At the same time, distributors retain significant discretion over whether channels are carried at all. The report says this creates an uneven bargaining environment where broadcasters must provide their channels to distributors, but distributors are not under equally strong obligations to carry them.
Carriage fees have emerged as another flashpoint. Under current rules, channels with less than 20 per cent reach in a target market can be subjected to carriage fees. The study argues this disproportionately hurts niche and regional language channels whose audiences may be smaller but deeply engaged.
The report points out that a Tamil-language channel serving viewers in Uttar Pradesh, for instance, may naturally have lower penetration numbers despite being highly valuable to its audience.
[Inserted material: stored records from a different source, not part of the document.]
(** One [read] into the free space. *)
Lemma sys_read_cases n w : (0 < n)%nat →
  match xfers w with
  | [] => sys_read n w = Stuck
  | Moved k :: r => ∃ got, sys_read n w = Ret ((Z.of_nat (length got), EOTHER 0, got), with_input (drop (length got) (input w)) (with_xfers r w)) ∧
      (length got <= n)%nat ∧ input w = got ++ drop (length got) (input w) ∧
      (got = [] → k = 0%nat ∨ input w = [])
  | Failed e :: r => sys_read n w = Ret ((-1, e, []), with_xfers r w)
  end.
Proof.
  intros Hn. unfold sys_read. destruct (xfers w) as [|[k|e] r]; [done| |done]. eexists. split; [reflexivity|].
  set (got := take (k `min` n) (input w)). split; [unfold got; rewrite length_take; lia|].
  split.
  - unfold got. rewrite length_take. destruct (decide (k `min` n <= length (input w))%nat).
    + replace ((k `min` n) `min` length (input w))%nat with (k `min` n)%nat by lia. by rewrite take_drop.
    + rewrite take_ge by lia. rewrite drop_ge by lia. by rewrite app_nil_r.
  - unfold got. intros Hg. destruct (input w) as [|b i]; [by right|left]. destruct k; [done|]. destruct n; [lia|done].
Qed.

Lemma do_http_receive_loop_spec fuel : ∀ ldata curbuff got w,
  buffer_ok fuel ldata curbuff got → (length (xfers w) < fuel)%nat →
  match do_http_receive_loop junk fuel ldata curbuff (Z.of_nat (length got)) w with
  | Ret ((r, len, data), w') => ∃ more, input w = more ++ input w' ∧ wire w' = wire w ∧
      len = Z.of_nat (length (got ++ more)) ∧ take (length (got ++ more)) data = got ++ more ∧
      ((r = 0 ∧ (input w' = [] ∨ forallb live (xfers w) = false)) ∨
       (r = -1 ∧ forallb live (xfers w) = false) ∨ (r = -2 ∧ CLIB_CUTTHROUGH_THRESH < len))
  | Stuck => forallb live (xfers w) = true ∧ (moves (xfers w) <= length (input w))%nat
  | _ => False
  end.
Proof.
  induction fuel as [|fuel IH]; intros ldata curbuff got w Hbuf Hfuel; [lia|]. cbn [do_http_receive_loop].
  destruct (Z.ltb_spec CLIB_CUTTHROUGH_THRESH (Z.of_nat (length got))) as [Hcut|Hcut].
  { exists []. rewrite app_nil_r. split; [done|]. split; [done|]. split; [done|]. split; [apply Hbuf|]. right. right. by split. }
  destruct (buffer_grow fuel ldata curbuff got Hbuf) as (ld & cb & -> & Hbuf' & Hlt & Hcb).
  rewrite wrap_small by lia.
  pose proof (sys_read_cases (Z.to_nat (cb - Z.of_nat (length got))) w ltac:(lia)) as Hread. rewrite Nat2Z.id.
  destruct (xfers w) as [|[k|e] r] eqn:Hx.
  - unfold mbind, M_mbind. rewrite Hread. cbn. lia.
  - destruct Hread as (g & E & Hg & Hin & Hg0). step_with E. set (w1 := with_input _ _) in *.
    destruct (buffer_store fuel ld cb got g Hbuf' ltac:(lia)) as (ld2 & Est & Hbuf2).
    assert (Est' : lift_o (store_at ld (length got) g) w1 = Ret (ld2, w1)) by (unfold lift_o; by rewrite Est).
    step_with Est'. destruct (Z.leb_spec (Z.of_nat (length g)) 0) as [Hg1|Hg1].
    + destruct (Z.ltb_spec (Z.of_nat (length g)) 0) as [|_]; [lia|]. cbn [andb].
      assert (g = []) as -> by (destruct g; [done|cbn in Hg1; lia]). exists []. rewrite app_nil_r in *. cbn in Hin.
      split; [done|]. split; [done|]. split; [done|]. split; [apply Hbuf2|]. left. split; [done|].
      destruct (Hg0 eq_refl) as [->|Hi0]; [by right|left]. unfold w1. cbn. by rewrite Hi0.
    + assert (Hlen2 : Z.of_nat (length got) + Z.of_nat (length g) = Z.of_nat (length (got ++ g))) by (rewrite length_app; lia).
      rewrite Hlen2. rewrite wrap_small by lia.
      specialize (IH ld2 cb (got ++ g) w1 Hbuf2). unfold w1 in IH at 1. cbn [xfers with_input with_xfers] in IH. cbn in Hfuel. specialize (IH ltac:(lia)).
      destruct (do_http_receive_loop junk fuel ld2 cb (Z.of_nat (length (got ++ g))) w1) as [[[[r' l'] d'] w2]| | |]; [|done..|].
      * destruct IH as (more & Hi & Hw & Hl & Ht & Hcase). exists (g ++ more). rewrite <-app_assoc. rewrite <-app_assoc in Hl, Ht.
        split; [by rewrite Hin; unfold w1 in Hi; cbn in Hi; rewrite Hi|].
        split; [done|]. split; [done|]. split; [done|]. unfold w1 in Hcase. cbn [xfers with_input with_xfers] in Hcase. cbn [forallb].
        destruct Hcase as [[? [?|Hl2]]|[[? Hl2]|?]]; [by left; split; [|left]| | |by right; right].
        -- left. split; [done|]. right. rewrite Hl2. apply andb_false_r.
        -- right. left. split; [done|]. rewrite Hl2. apply andb_false_r.
      * unfold w1 in IH. cbn [xfers input with_input with_xfers] in IH. destruct IH as [Hl2 Hm2]. rewrite length_drop in Hm2.
        cbn [forallb moves]. assert (Hk : live (Moved k) = true).
        { destruct k; [|done]. exfalso. unfold sys_read in E. rewrite Hx in E. cbn in E. injection E as E _. destruct g; [cbn in Hg1; lia|done]. }
        rewrite Hk, Hl2. split; [done|]. apply (f_equal length) in Hin. rewrite length_app, length_drop in Hin. lia.
  - step_with Hread. destruct (buffer_store fuel ld cb got [] Hbuf' ltac:(cbn; lia)) as (ld2 & Est & Hbuf2). rewrite app_nil_r in Hbuf2.
    assert (Est' : lift_o (store_at ld (length got) []) (with_xfers r w) = Ret (ld2, with_xfers r w)) by (unfold lift_o; by rewrite Est).
    step_with Est'. change (-1 <=? 0) with true. change (-1 <? 0) with true. cbn [andb]. cbn iota. cbn [live forallb moves]. rewrite orb_comm.
    cbn in Hfuel. destruct (is_eagain e || is_eintr e).
    + apply (IH ld2 cb got (with_xfers r w) Hbuf2). cbn. lia.
    + exists []. rewrite app_nil_r. split; [done|]. split; [done|]. split; [done|]. split; [apply Hbuf2|]. right. by left.
Qed.
End receive_lemmas.

(** *** The end of a request *)
Lemma strncmp_at_app pre s post : strncmp_at (pre ++ s ++ post) (Z.of_nat (length pre)) s = Ret true.
Proof.
  revert pre. induction s as [|c s IH]; intros pre; cbn [strncmp_at app]; [done|]. rewrite rd_app. cbn [mbind outcome_mbind].
  rewrite Z.eqb_refl. replace (pre ++ c :: s ++ post) with ((pre ++ [c]) ++ s ++ post) by app_norm.
  replace (Z.of_nat (length pre) + 1) with (Z.of_nat (length (pre ++ [c]))) by len_lia. apply IH.
Qed.

Lemma skip_back_line pre c post :
  c ≠ 10 → c ≠ 13 →
  skip_back (S (S (length pre + 2))) (pre ++ c :: 13 :: 10 :: post) (Z.of_nat (length pre + 2)) = Ret (Z.of_nat (length pre)).
Proof.
  intros H10 H13. cbn [skip_back].
  replace (pre ++ c :: 13 :: 10 :: post) with ((pre ++ [c; 13]) ++ 10 :: post) by app_norm.
  replace (length pre + 2)%nat with (length (pre ++ [c; 13])) by len_lia. rewrite rd_app. cbn [mbind outcome_mbind].
  change ((10 =? 10) || (10 =? 13)) with true. rewrite (proj2 (Z.leb_le 0 _)) by lia. cbn [andb].
  replace ((pre ++ [c; 13]) ++ 10 :: post) with ((pre ++ [c]) ++ 13 :: 10 :: post) by app_norm.
  replace (Z.of_nat (length (pre ++ [c; 13])) - 1) with (Z.of_nat (length (pre ++ [c]))) by len_lia.
  cbn [skip_back]. rewrite rd_app. cbn [mbind outcome_mbind].
  change ((13 =? 10) || (13 =? 13)) with true. rewrite (proj2 (Z.leb_le 0 _)) by lia. cbn [andb].
  replace ((pre ++ [c]) ++ 13 :: 10 :: post) with (pre ++ c :: 13 :: 10 :: post) by app_norm.
  replace (Z.of_nat (length (pre ++ [c])) - 1) with (Z.of_nat (length pre)) by len_lia.
  assert (length (pre ++ [c; 13]) = S (S (length pre))) as -> by len_lia. cbn [skip_back]. rewrite rd_app. cbn [mbind outcome_mbind].
  by rewrite (proj2 (Z.eqb_neq c 10) H10), (proj2 (Z.eqb_neq c 13) H13).
Qed.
Using broad subscription thresholds as a benchmark for popularity, it argues, risks penalising minority language and specialised content.
The study also questions the continued justification for carriage fees based on bandwidth scarcity. With digitisation significantly expanding transmission capacity, the report argues that technical constraints are no longer the bottleneck they once were.
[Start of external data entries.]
(* ===== verification/ThreadQueue.v ===== *)
(** * The worker pool of the front end (src/tcsproxy/frontend/src/thr_queue.c)

    [make_threads] starts [nthreads] workers that take tasks out of a circular
    array and run them; [dispatch] puts a task in.  Both sides share one mutex
    and one condition variable.  A thread is a program counter, one
    constructor per point where another thread can interfere; [exec] runs one
    thread from such a point to the next, and [steps] interleaves the threads
    in every possible way, spurious wakeups included.  The instrumentation of
    src/tcsproxy/frontend/src/thr_mon.c that the workers update is here too. *)

From S2P Require Import Prelude.

Open Scope Z_scope.

(** ** Data *)

(** [thread_state_t] of thr_cntl.h. *)
Inductive thread_state_t : Type :=
| THR_IDLE | THR_ACCEPTED | THR_CACHE | THR_DISTILLER | THR_WRITEBACK
| THR_DISTILLERSEND | THR_DISTILLERWAIT | THREAD_STATE_MAX.

#[export] Instance thread_state_eq_dec : EqDecision thread_state_t.
Proof. solve_decision. Defined.

(** A [task_t *]: an address, 0 for NULL. *)
Abbreviation task := Z (only parsing).

(** The variables of thr_queue.c.  [mtx_queue] holds the thread that owns the
    mutex; the threads blocked on [cond_queue] are those whose program
    counter says so; [thrindex_of] is the field [thrindex] of the tasks. *)
Record shared := Shared {
  nthreads : Z;
  task_queue : list task;
  qhead : Z;
  qtail : Z;
  tasks_done : Z;
  mtx_queue : option nat;
  thread_inst : list thread_state_t;
  thrindex_of : gmap task Z;
}.

Definition set_mtx (m : option nat) (s : shared) : shared :=
  Shared (nthreads s) (task_queue s) (qhead s) (qtail s) (tasks_done s) m
    (thread_inst s) (thrindex_of s).
Definition set_done (d : Z) (s : shared) : shared :=
  Shared (nthreads s) (task_queue s) (qhead s) (qtail s) d (mtx_queue s)
    (thread_inst s) (thrindex_of s).
Definition set_head (h : Z) (s : shared) : shared :=
  Shared (nthreads s) (task_queue s) h (qtail s) (tasks_done s) (mtx_queue s)
    (thread_inst s) (thrindex_of s).
Definition set_tail (q : list task) (h : Z) (s : shared) : shared :=
  Shared (nthreads s) q (qhead s) h (tasks_done s) (mtx_queue s)
    (thread_inst s) (thrindex_of s).
Definition set_inst (i : list thread_state_t) (s : shared) : shared :=
  Shared (nthreads s) (task_queue s) (qhead s) (qtail s) (tasks_done s) (mtx_queue s)
    i (thrindex_of s).
Definition set_thrindex (task i : Z) (s : shared) : shared :=
  Shared (nthreads s) (task_queue s) (qhead s) (qtail s) (tasks_done s) (mtx_queue s)
    (thread_inst s) (<[task := i]> (thrindex_of s)).

(** Where a thread is.  [G...] are the points of [get_task], [D...] those of
    [dispatch] with the tasks still to be dispatched, the current one first. *)
Inductive pc : Type :=
| GStart                       (** top of the loop of [thread_go_proc] *)
| GLock                        (** [pthread_mutex_lock] of [get_task] *)
| GTest                        (** [while (QUEUE_EMPTY())] *)
| GWait                        (** blocked in [pthread_cond_wait] *)
| GWoken                       (** woken, takes the mutex again *)
| GSignal (t : task)           (** [pthread_cond_signal] *)
| GUnlock (t : task)           (** [pthread_mutex_unlock] *)
| Run (t : task)               (** [CALL_TASK_GO_PROC] *)
| DLock (ts : list task)
| DTest (ts : list task)       (** [while (QUEUE_FULL())] *)
| DWait (ts : list task)
| DWoken (ts : list task)
| DSignal (ts : list task)
| DUnlock (ts : list task)
| Done.                        (** an accept loop with no more connections *)

#[export] Instance pc_eq_dec : EqDecision pc.
Proof. solve_decision. Defined.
Another concern flagged is the growing concentration of bargaining power with distribution platform operators, or DPOs. According to the report, the combination of NCF charges, conditional carriage obligations and distributor-controlled bundling allows operators to exert outsized influence over what consumers ultimately see and pay for.
The study estimates that under certain pricing structures, DPOs could capture as much as 80 per cent of average revenue per user through a mix of fixed fees, discounts and revenue-sharing mechanisms, while broadcasters shoulder most content creation costs.
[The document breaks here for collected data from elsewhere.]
Lemma invert_tail_ok s stack_in stack_out : (length s <= 4)%nat → Forall is_byte s →
  block stack_in → block stack_out →
  ∃ w, invert_tail (length s) 0 (words16 (s ++ drop (length s) stack_in)) (words16 stack_out) = Ret w ∧
    take (length s) (w ≫= to_le 2) = flip <$> s.
Proof.
  intros Hl Hs [Hli Hi] [Hlo _]. list_cases Hli. list_cases Hlo.
  rewrite !Forall_cons in Hi. destruct_all.
  destruct s as [|a [|b [|c [|d [|e s]]]]]; [..|cbn in Hl; lia];
    rewrite ?Forall_cons in Hs; destruct_all; (eexists; split; [reflexivity|]);
    unfold words16, quad_of; cbn [app drop length take x1 x2 x3 x4 insert list_insert mbind list_bind fmap list_fmap];
    rewrite ?flip_word by done; done.
Qed.

(** One turn of the loop of [idea_encrypt_block]. *)
Lemma loop_end fuel K si so s j : idea_encrypt_loop fuel K si so s j j = Ret [].
Proof. destruct fuel; cbn [idea_encrypt_loop]; by rewrite Z.ltb_irrefl. Qed.

Lemma loop_block fuel K si so b s j size x y : block b → block si →
  0 <= j → size = j + Z.of_nat (length (b ++ s)) → size < 2 ^ 31 → quad_bytes x = b → quad_ok x →
  cipher_idea x K = Ret y →
  idea_encrypt_loop (S fuel) K si so (b ++ s) j size =
    (out ← idea_encrypt_loop fuel K b (quad_bytes y) s (j + 8) size; Ret (quad_bytes y ++ out)).
Proof.
  intros [Hb Hbb] [Hsi _] Hj Hsz Hmax Hx Hxo Hy. rewrite length_app, Hb in Hsz. cbn [idea_encrypt_loop].
  rewrite (proj2 (Z.ltb_lt j size)) by lia.
  rewrite (wrap_small 32 (size - j)) by lia.
  replace (if IDEABLOCKSIZE <? size - j then IDEABLOCKSIZE else size - j) with 8
    by (unfold IDEABLOCKSIZE; destruct (Z.ltb_spec 8 (size - j)); lia).
  rewrite (wrap_small 32 (j + 8)), (proj2 (Z.ltb_ge _ _)) by (rewrite ?length_app; lia).
  change (Z.to_nat 8) with 8%nat. change (8 =? 8) with true. cbn iota.
  rewrite take_app_length', drop_app_length', (drop_ge si), app_nil_r by lia.
  subst b. destruct (quad_bytes_ok x Hxo) as [_ ->]. rewrite Hy. cbn [mbind outcome_mbind].
  by rewrite take_ge.
Qed.

Lemma loop_tail fuel K si so s j size : (0 < length s <= 4)%nat → Forall is_byte s → block si → block so →
  0 <= j → size = j + Z.of_nat (length s) → size < 2 ^ 31 →
  idea_encrypt_loop (S fuel) K si so s j size = Ret (flip <$> s).
Proof.
  intros Hl Hs Hsi Hso Hj Hsz Hmax. cbn [idea_encrypt_loop].
  rewrite (proj2 (Z.ltb_lt j size)) by lia.
  rewrite (wrap_small 32 (size - j)) by lia.
  replace (if IDEABLOCKSIZE <? size - j then IDEABLOCKSIZE else size - j) with (Z.of_nat (length s))
    by (unfold IDEABLOCKSIZE; destruct (Z.ltb_spec 8 (size - j)); lia).
  rewrite (wrap_small 32 (j + _)) by lia. rewrite Z.ltb_irrefl, Nat2Z.id, (proj2 (Z.eqb_neq _ 8)), (take_ge s), (drop_ge s), <-Hsz by lia.
  destruct (invert_tail_ok s si so ltac:(lia) Hs Hsi Hso) as (w&->&Hw). cbn [mbind outcome_mbind].
  rewrite loop_end. cbn [mbind outcome_mbind]. by rewrite Hw, app_nil_r.
Qed.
Consumer behaviour in the survey also reflected a gap between “formal” and “effective” choice. While 51 per cent of respondents said they personally selected channel packs, many also admitted their decisions were shaped by what operators actually made available through menus, bundles and electronic programme guides.
The report further notes that disputes in broadcasting continue to outnumber telecom-related matters before the Telecom Disputes Settlement and Appellate Tribunal, signalling deeper structural tensions within the sector.
Against this backdrop, the study recommends sweeping reforms. These include removing pricing and packaging restrictions, abolishing carriage fees, making must-carry obligations unconditional and limiting the number of channels distributors can place in basic service tiers.
It also proposes a return to fixed-fee commercial arrangements between broadcasters and distributors, arguing that such a model would better align incentives and encourage broader content availability.
The report arrives at a time when India’s traditional TV sector is already facing pressure from digital competition. Around 50 television channel licences have reportedly been surrendered over the past three years, while television’s share of advertising revenue is expected to decline further by 2027.
For an industry built on content, the report’s central message is hard to miss: viewers still love television, but the economics behind the remote control may need a serious retune.